Aquella joven sufría porque sabía que aquel gnomo que le celebraba con las
mayores riquezas de las entrañas de la tierra, los más finos tejidos de la
naturalezas y los más delicados, deliciosos y dulce alimentos, nunca le ofrecería la
magna lozanía de la libertad.

Una mañana en la que Montruel se encontraba con sus salomónicas


observaciones ella tomó finalmente la decisión de huir. La entrada a la gruta, que a
su llegada se había espaciado en un embarbascado movimiento, apenas dejaba
traslucir la suficiente luz a través de un pequeño resquicio. Intento salir por él y a
medida que se deslizaba a través de esa ensalmada abertura conjurada en no
escuchar sus lamentos, sus delicadas carnes era arañadas, rasgadas y rotas por
impía caliza de indisolubles vetas.

Las quejicas maniobras fueron tatuando de tristeza las formas y los tiempos
de aquella desalmada mañana, mientras que la sangre fue empapando la fecunda
tierra en una bacanal de dolor y desespero.

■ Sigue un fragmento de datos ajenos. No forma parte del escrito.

(** Trying a new configuration: the call and its return are lifted; from the
    state that comes back to the call's frame, the search goes on after it. *)
Lemma try_call h B C K st l1 e l2 n m mn st' :
  bs_ok B -> h.(hnodes) = ns -> linked h hd (rem B) -> rem B = l1 ++ e :: l2 ->
  ns !! e = Some n -> n.(nmatch) = Some m -> ns !! m = Some mn ->
  model.(Step) st n.(nvalue) mn.(nvalue) = Ret (true, st') ->
  exists B' h' C', bitset_set B n.(nid) = Ret B' /\ bs_ok B' /\ h'.(hnodes) = ns /\
    linked h' hd (rem B') /\ (length (rem B') < length (rem B))%nat /\
    (forall q, 0 <= q -> test B' q = if q =? n.(nid) then true else test B q) /\
    C' = <[bitset_hash B' := bucket C (bitset_hash B')
             ++ [{| linearized := B'; cstate := st' |}]]> C /\
    (cacheContains C {| linearized := B'; cstate := st' |} = false ->
     istep (mkSearch h (Some e) B C K st)
       (mkSearch h' (head (rem B')) B' C' (K ++ [(e, st)]) st')) /\
    (forall C1 r p1 p2, rem B' = p1 ++ r :: p2 -> is_return r ->
       istep (mkSearch h' (Some r) B' C1 (K ++ [(e, st)]) st')
         (mkSearch h (head l2) B C1 K st)).
Proof.
  intros HB Hns Hl Hrem Hn Hm Hmn Hstep.
  destruct (skip_call h B C K st l1 e l2 n m HB Hns Hl Hrem Hn Hm) as (_ & Hnx & [y Hy] & _).
  destruct (rem_call B l1 e l2 n m HB Hrem Hn Hm)
    as (Hop & Htest & B' & la & lb & HB' & HBok & -> & HremB' & Ht').
  destruct (oo_call _ _ Hop) as (n' & _ & Hn' & _ & _ & _ & _ & Hid & _ & _).
  rewrite Hn in Hn'. injection Hn' as <-.
  pose proof (rem_nodup B) as Hnd. rewrite Hrem in Hnd, Hl.
  destruct (lift_spec h hd l1 e la m lb n Hnd Hl) as (h' & Hlift & Hl' & Hns' & Hun);
    [by rewrite Hns|done|].
  exists B', h', (<[bitset_hash B' := bucket C (bitset_hash B')
             ++ [{| linearized := B'; cstate := st' |}]]> C).
  rewrite HremB'. split; [done|]. split; [done|]. split; [congruence|]. split; [done|].
  split; [rewrite Hrem, !length_app; cbn; rewrite length_app; cbn; lia|].
  split; [done|]. split; [done|]. split.
  - intros Hin. unfold istep, iteration, get_node, bitset_clone. cbn. rewrite Hy, Hns. cbn.
    rewrite Hn. cbn. rewrite Hm, Hmn. cbn. rewrite Hstep. cbn. rewrite HB'. cbn. rewrite Hin. cbn.
    rewrite Hlift. cbn. by rewrite (linked_cons _ _ _ Hl').
  - intros C1 r p1 p2 Hr (nr & Hnr & Hmr). unfold istep, iteration, get_node. cbn.
    rewrite Hr in Hl'. rewrite (linked_cons _ _ _ Hl').
    assert (exists z, head (p1 ++ r :: p2) = Some z) as [z ->] by (destruct p1; cbn; eauto).
    rewrite Hns', Hns, Hnr. cbn. rewrite Hmr, last_snoc. cbn. rewrite Hn. cbn.
    destruct HB as [Hw Hlen].
    rewrite (bitset_clear_set B n.(nid) B') by (done || (unfold len; lia)). cbn.
    rewrite Hun. cbn. rewrite removelast_last. by rewrite Hnx.
Qed.

(** What the search from [s0] does in the frame of [B] and [st]: it finds a
    linearization, or is back in the frame at the first return, with every call on
    the way but those of [l1] tried in vain. *)
Definition explored h B st K P (l1 : list nat) (s0 : search) : Prop :=
  (exists s σ, rtc istep s0 s /\ iteration hd false s = Ret (inr true) /\ completes B st σ) \/
  (exists C' r l1' l2', rem B = l1' ++ r :: l2' /\ Forall is_call l1' /\ is_return r /\
     rtc istep s0 (mkSearch h (Some r) B C' K st) /\
     cache_ok C' P /\ forall c, c ∈ l1' -> c ∉ l1 -> dead_call B st c).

Algunos días después, aquellos blancos y tristes rosales que nutriéndose del
enrojecido suelo fueron vistiéndose del más pletórico carmesí, irradiando la más
delicada, impresionante y perfumada belleza…

Y aún hoy cuando los rubios asomos del alba se reflejan sobre la tierra,
podemos, sobre los pétalos de una rosa roja, observar maravillados la divinidad y
belleza de aquella ninfa llamada Maria.